Visiting the Hassan II mosque

Morocco is so close

Morocco has been on our “places we have to visit” list ever since we moved to Lisbon.  So earlier this year we signed up for a Moroccan food tour. It started in mid-April in Casablanca and then and traveled throughout the country.  The tour didn’t spend any time in Casablanca, so we went a day early, specifically so we could take a tour of the Hassan II mosque.  

A map showing Portugal, Spain, and Morocco.
Morocco is only a short flight away
Map data (c) 2024 Google

It’s not the city you think it is

Almost everyone thinks they know something about Casablanca. Mostly because they saw that movie with Humphrey Bogart and Ingrid Bergman.

Rick's Cafe in Casablanca.

And, yes, there’s a Rick’s Cafe in Casablanca. We’re told it’s an exact replica of the set in the film. But Casablanca the film was shot in Hollywood, not Morocco.

The city was originally called Anfa, a word in Amazigh (Berber) that means “high place”. We learned that the area was damaged heavily by the same earthquake in 1755 that destroyed much of Lisbon. At that time, Portugal occupied parts of Morocco. The Portuguese helped rebuild the city and renamed it Casa Branco – the white house.

Today, 7 million people live in Casablanca.

We took a tour of the city and saw modern housing developments and shopping malls. Our guide pointed out a McDonald’s restaurant on one corner and told us it was the first one opened in Morocco in 1988. There are so many of them now that the locals call them “embassies”.

Arab League Park in Casablanca.
Arab League Park in downtown Casablanca

There was very little traffic in downtown Casablanca on the day we were there. That was because it was a holiday – the third day of Eid al-Fitr“the festival of the breaking of the feast” that marks the conclusion of Ramadan, the Muslim holy month when believers fast from dawn until sunset.

Eid al-Fitr traditions include visiting family and friends, eating traditional desserts and sweets, and wearing new clothes.  Children are often given gifts and money. All of this was taking place out of sight for us, though we did see families on the street who appeared to be dressed up.

Touring the Hassan II mosque

The highlight of our day of Casablanca was the opportunity to visit the Hassan II mosque. This is one of the largest mosques in the world and one of a very few where non-Muslims can enter. It was commissioned in 1986 by then King Hassan II, the father of Mohammed VI, the current king.

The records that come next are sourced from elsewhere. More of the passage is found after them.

(** * Aragon image admission pipeline

    A shallow embedding of the back end's image services
    ([services/image/*.js], [services/imageService.js] and the image
    controller) together with the properties the specification states
    about them.

    Conventions of the embedding.
    - JavaScript integers (pixel dimensions, byte lengths) are [Z];
      JavaScript numbers that come out of statistics (standard deviations,
      ratios, averages) are IEEE-754 binary64 values, [float].
    - JavaScript strings are [string], a character being a code unit
      below 256: the strings of the Latin-1 range.  File names reach the
      program in that range (multer reads the names of uploads as latin1),
      and [toLowerCase] is JavaScript's on it.
    - A call that may reject or throw returns a [Js.Result]; code that also
      talks to the record store runs in the monad [M] over a [World].
    - Calls into the sharp library, the blob store and the clock are
      fields of [Env]: they are collaborators, not code of the repository.
      [detectFaces], the estimator of faceDetection.js, is a field as well:
      the properties below depend on its result only, never on how it
      counts. *)

From Stdlib Require Import ZArith List String Ascii Bool Lia DecimalString.
From Stdlib Require Import Floats.PrimFloat Numbers.Cyclic.Int63.Uint63.
From Stdlib Require Import Sorting.Permutation.
Import ListNotations.
Set Warnings "-inexact-float,-register-all".
Local Open Scope string_scope.
Local Open Scope Z_scope.

(** ** JavaScript values *)

Module Js.

(** An exception object: [new Error(message)], or the repository's
    [ApiError(statusCode, message)]. *)
Record Error := mkError { statusCode : option Z; message : option string }.

Definition error (msg : string) : Error := mkError None (Some msg).
Definition apiError (code : Z) (msg : string) : Error :=
  mkError (Some code) (Some msg).

Inductive Result (A : Type) : Type :=
| Ok (a : A)
| Throw (e : Error).
Arguments Ok {A} a.
Arguments Throw {A} e.

Definition rbind {A B} (r : Result A) (k : A -> Result B) : Result B :=
  match r with
  | Ok a => k a
  | Throw e => Throw e
  end.

(** [`${n}`] for an integer [n]. *)
Definition show_number (z : Z) : string :=
  NilZero.string_of_int (Z.to_int z).

(** [`${error.message}`]: an absent message prints as [undefined]. *)
Definition show_message (m : option string) : string :=
  match m with
  | Some s => s
  | None => "undefined"
  end.

(** ToBoolean on a string. *)
Definition truthy (s : string) : bool := negb (String.eqb s "").

(** [s.includes(needle)]. *)
Fixpoint includes (s needle : string) : bool :=
  prefix needle s ||
  match s with
  | EmptyString => false
  | String _ s' => includes s' needle
  end.

(** [error.message?.includes(needle)], used as a condition. *)
Definition message_includes (e : Error) (needle : string) : bool :=
  match message e with
  | Some m => includes m needle
  | None => false
  end.

(** The lower-case mapping of a code unit below 256.  The letters with a
    lower-case form in that range are [A] to [Z] (65 to 90) and the
    accented capitals from 192 to 222, the multiplication sign (215)
    among them being no letter; the lower-case form is 32 further up.
    Every other code unit is kept. *)
Definition lowerCaseUnit (c : ascii) : ascii :=
  let n := nat_of_ascii c in
  if ((Nat.leb 65 n && Nat.leb n 90)
      || (Nat.leb 192 n && Nat.leb n 222 && negb (Nat.eqb n 215)))%bool
  then ascii_of_nat (n + 32) else c.

(** [s.toLowerCase()]. *)
Fixpoint toLowerCase (s : string) : string :=
  match s with
  | EmptyString => EmptyString
  | String c s' => String (lowerCaseUnit c) (toLowerCase s')
  end.

(** [(len / 1024).toFixed(1)] for a byte length [len >= 0].  The quotient
    is exact in binary64, and [toFixed] picks the integer [n] with
    [n / 10] closest to it, the larger one on a tie. *)
Definition tenths_of_kb (len : Z) : Z := (10 * len + 512) / 1024.

Definition toFixed1_kb (len : Z) : string :=
  let n := tenths_of_kb len in
  show_number (n / 10) ++ "." ++ show_number (n mod 10).

End Js.

Import Js.

(** A [Buffer]: the bytes of an image file. *)
Definition Buffer := list Byte.byte.

Definition buffer_length (b : Buffer) : Z := Z.of_nat (List.length b).

(** ** What sharp returns *)

Module Sharp.

(** [await sharp(buffer).metadata()]. *)
Record Metadata := { width : Z; height : Z; format : string }.

(** One entry of [stats.channels].  sharp names the standard deviation
    [stdev]. *)
Record Channel := { stdev : float; sum : float }.

(** [await sharp(buffer).stats()]. *)
Record Stats := { channels : list Channel }.

(** [{ data, info }] of [.raw().toBuffer({ resolveWithObject: true })]. *)
Record Raw := { data : Buffer; info_width : Z; info_height : Z }.

(** A 3x3 convolution kernel, row by row. *)
Definition Kernel := list Z.

End Sharp.

(** One element of [detectFaces(...).details]. *)
Record FaceRegion := {
  confidence : option float;
  highResolution : bool;
  directAnalysis : bool;
  wideAspectRatio : bool
}.

(** The result of [detectFaces]. *)
Record FaceDetection := {
  fd_faceCount : Z;
  fd_details : list FaceRegion
}.
Lemma steady_sleep : steady sleep.
Proof. same_requests. Qed.

Lemma steady_write file : steady (write_cache_file file).
Proof. same_requests. Qed.

Lemma steady_http_get env req : steady (http_get env req).
Proof.
  intros st. unfold http_get.
  destruct (tmdb env _ req); now exists [req].
Qed.

Lemma steady_if {A} (b : bool) (m1 m2 : M A) :
  steady m1 -> steady m2 -> steady (if b then m1 else m2).
Proof. now destruct b. Qed.

Create HintDb steady.
#[export] Hint Resolve steady_ret steady_raise steady_now steady_logger
  steady_print steady_sleep steady_write steady_http_get : steady.
#[export] Hint Extern 2 (steady (bind _ _)) =>
  apply steady_bind; [|intros ?] : steady.
#[export] Hint Extern 2 (steady (try_except _ _)) =>
  apply steady_try; [|intros ?] : steady.
#[export] Hint Extern 3 (steady (if _ then _ else _)) =>
  apply steady_if : steady.

Lemma steady_load_cache : steady load_cache.
Proof.
  unfold load_cache. apply steady_bind; [intros st; apply grows_refl|].
  intros [| |e|c]; auto with steady.
Qed.

Lemma steady_open_cache c : steady (open_cache c).
Proof. destruct c; simpl; auto using steady_load_cache with steady. Qed.

Lemma steady_mkdir env : steady (mkdir_cache_dir env).
Proof.
  unfold mkdir_cache_dir. destruct (cache_dir_error env); auto with steady.
Qed.

Lemma steady_save_cache env iso cache : steady (save_cache env iso cache).
Proof.
  unfold save_cache. apply steady_bind; [apply steady_mkdir|]. intros _.
  apply steady_bind; [auto with steady|]. intros t.
  apply steady_bind; [|auto with steady].
  destruct (cache_write env); auto 10 with steady.
Qed.

Lemma steady_store env iso title entry cache :
  steady (store env iso title entry cache).
Proof. apply steady_save_cache. Qed.

Lemma steady_retry_loop {A} classes n (call : M A) :
  steady call -> steady (retry_loop classes n call).
Proof.
  intros Hc. induction n as [|n IH]; simpl.
  - apply steady_try; [exact Hc|]. intros e.
    destruct (retry_if_exception_type classes e); auto with steady.
  - apply steady_try; [exact Hc|]. intros e.
    destruct (retry_if_exception_type classes e); auto 10 with steady.
Qed.

Lemma steady_get_movie_details env movie_id api_key :
  steady (get_movie_details env movie_id api_key).
Proof. apply steady_retry_loop. auto with steady. Qed.

Lemma steady_search_tmdb env title api_key :
  steady (search_tmdb env title api_key).
Proof. apply steady_retry_loop. auto with steady. Qed.

#[export] Hint Resolve steady_load_cache steady_open_cache steady_save_cache
  steady_store steady_get_movie_details steady_search_tmdb : steady.

Lemma steady_check_candidates env iso title api_key yc found results cache :
  steady (check_candidates env iso title api_key yc found results cache).
Proof.
  induction results as [|result rest IH]; cbn [check_candidates].
  - auto 10 with steady.
  - destruct (negb _); [exact IH|].
    destruct (released_earlier _ _) as [[ry y]|]; [auto with steady|].
    apply steady_bind; [auto 10 with steady|]. intros status.
    apply steady_if; [auto 10 with steady|exact IH].
Qed.

#[export] Hint Resolve steady_check_candidates : steady.

(** A retried call is first made once; what follows only adds requests. *)
Lemma retry_loop_first {A} classes n (call : M A) st :
  steady call ->
  grows (snd (call st)) (snd (retry_loop classes n call st)).
Proof.
  intros Hc.
  assert (Hh : forall e, steady
            (if retry_if_exception_type classes e
             then match n with
                  | O => raise e
                  | S fewer =>
                      logger WARNING (LogRetrying e) ;;; sleep ;;;
                      retry_loop classes fewer call
                  end
             else @raise A e)).
  { intros e. apply steady_if; [|auto with steady].
    destruct n; [auto with steady|].
    apply steady_bind; [auto with steady|]. intros _.
    apply steady_bind; [auto with steady|]. intros _.
    now apply steady_retry_loop. }
  destruct n; simpl; unfold try_except;
    destruct (call st) as [[a|e] st']; simpl;
    try apply grows_refl; apply (Hh e).
Qed.


Lemma sends_grows {A} req (m : M A) st st' :
  sends req m -> grows (snd (m st)) st' ->
  exists more, requests st' = requests st ++ req :: more.
Proof.
  intros Hs [m2 H2]. destruct (Hs st) as [m1 H1].
  exists (m1 ++ m2). rewrite H2, H1. now rewrite <- app_assoc.
Qed.

Lemma sends_bind_l {A B} req (m : M A) (k : A -> M B) :
  sends req m -> (forall a, steady (k a)) -> sends req (bind m k).
Proof.
  intros Hs Hk st. apply (sends_grows req m st); [exact Hs|].
  unfold bind. destruct (m st) as [[a|e] st']; simpl;
    [apply Hk|apply grows_refl].
Qed.

Lemma sends_bind_r {A B} req (m : M A) (k : A -> M B) :
  quiet m -> (forall a, sends req (k a)) -> sends req (bind m k).
Proof.
  intros Hq Hk st. destruct (Hq st) as (a & st' & Hm & Hr).
  rewrite (bind_return _ _ _ _ _ Hm), <- Hr. apply Hk.
Qed.

Lemma sends_try {A} req (m : M A) (h : exn -> M A) :
  sends req m -> (forall e, steady (h e)) -> sends req (try_except m h).
Proof.
  intros Hs Hh st. apply (sends_grows req m st); [exact Hs|].
  unfold try_except. destruct (m st) as [[a|e] st']; simpl;
    [apply grows_refl|apply Hh].
Qed.

Lemma sends_retry {A} req classes n (call : M A) :
  sends req call -> steady call -> sends req (retry_loop classes n call).
Proof.
  intros Hs Hc st. apply (sends_grows req call st); [exact Hs|].
  now apply retry_loop_first.
Qed.

Lemma sends_http_get env req : sends req (http_get env req).
Proof.
  intros st. exists []. unfold http_get. now destruct (tmdb env _ req).
Qed.

Lemma quiet_logger lvl msg : quiet (logger lvl msg).
Proof. intros st. eexists _, _. split; reflexivity. Qed.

Building the mosque took 7 years. Over 10,000 artisans and craftsmen worked on the project. All of the main materials used – granite, plaster, marble, wood – came from Morocco. Two elements were imported from Italy – columns of Carrara marble and glass chandeliers from Murano.

Outside the mosque

The Hassan II mosque in Casablanca, Morocco.

From the outside, the scale of mosque and surrounding campus is nearly overwhelming. The minaret is 210 meters (690 feet) tall. The building is 200 meters (660 feet) long and 100 meters (330 feet) wide. The upper section of the roof is retractable. It can be opened in 5 minutes to allow worshippers to pray under the blue Moroccan sky.

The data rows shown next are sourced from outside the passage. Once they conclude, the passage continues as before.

(** The trips checked by [canStayForPeriod]: the existing trips with the
    candidate stay [tempTrip], normalized. *)
Definition combinedTrips (existingTrips : list Trip) (plannedEntry plannedExit : date)
  : list Trip :=
  normalizeTrips (existingTrips ++ [mkTrip "temp" plannedEntry plannedExit]).

(** Trip lists produced by an edit: the NormalizedIntervalSet invariant,
    valid trips, a fixpoint of [normalizeTrips], and a usage that counts
    each covered day of the window once. *)
Definition edit_output_ok (trips : list Trip) : Prop :=
  normalized trips /\ pairwise_disjoint trips /\ Forall valid_trip trips /\
  normalizeTrips trips = trips /\
  forall referenceDate, calculateUsedDaysWithinWindow trips referenceDate =
    count_days (coveredb trips) (window referenceDate).

(** Comparison case split for the branches of the embedded code. *)
Ltac cmp_cases :=
  repeat match goal with
  | |- context [?x <=? ?y] => destruct (Z.leb_spec x y)
  | |- context [?x <? ?y] => destruct (Z.ltb_spec x y)
  end.

(** ** WindowBreakdown: violation days (main.tsx, lines 584-612) *)

(** [eachDayOfInterval({ start, end })], called here with [start <= end]. *)
Definition eachDayOfInterval (start end_ : date) : list date :=
  map (fun i => start + Z.of_nat i) (seq 0 (Z.to_nat (end_ - start + 1))).

(** [trips.some(t => !isBefore(d, tStart) && !isAfter(d, tEnd))] *)
Definition isPresent (trips : list Trip) (d : date) : bool :=
  existsb (fun t => negb (d <? entryDate t) && negb (exitDate t <? d)) trips.

Definition violationDays (trips : list Trip) (referenceDate : date) : list date :=
  let windowStart := referenceDate - 179 in
  let presentDaysInWindow :=
    List.filter (isPresent trips) (eachDayOfInterval windowStart referenceDate) in
  List.filter (fun d => 90 <? calculateUsedDaysWithinWindow trips d) presentDaysInWindow.

(** ** DashboardScreen: presence on the reference date (main.tsx, lines 703-770) *)

(** [markedDates.has(refDate)]; [markedDates] is filled as in [expand]. *)
Definition isPresentOnRefDate (trips : list Trip) (refDate : date) : bool :=
  bool_decide (refDate ∈ expand trips).

(** The "Outside" button: [isPresentOnRefDate && toggleDate(refDate)]. *)
Definition pressOutside (uuid : nat -> string) (trips : list Trip) (refDate : date)
  : list Trip :=
  if isPresentOnRefDate trips refDate then toggleDate uuid trips refDate else trips.

(** The "Inside" button: [!isPresentOnRefDate && toggleDate(refDate)]. *)
Definition pressInside (uuid : nat -> string) (trips : list Trip) (refDate : date)
  : list Trip :=
  if negb (isPresentOnRefDate trips refDate) then toggleDate uuid trips refDate else trips.

(** ** CalculatorScreen (main.tsx, lines 846-886) *)

(** The effect computing [result]: [null] when [isBefore(end, start)]. *)
Definition calculatorResult (trips : list Trip) (entry exit : date) : option StayCheck :=
  if negb (exit <? entry) then Some (canStayForPeriod trips entry exit) else None.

The plaza surrounding the mosque can hold 80,000 people when the prayer hall inside is full.

The entire complex is 9 hectares (22 acres) and also includes a hammam (bathhouse), a madrassa (Islamic school), a museum, library, and a conference center.

At the top of the minaret is a feature we learned is common on many mosques. The round balls represent the three major world religions – Judaism, Christianity, and Islam.

The top of the minaret at the Hassan II mosque.

Inside the mosque

The immense size of the mosque becomes clear once you step inside. Everyone entering must remove their shoes, so our walk through the mosque was very quiet. The prayer hall is divided into three long areas separated by tall archways covered in intricate designs.

The prayer hall at the Hassan II mosque.
Inside the prayer hall

On the north side of the mosque, facing the sea, at each end of the building are large doors with 28 decorative windows above them.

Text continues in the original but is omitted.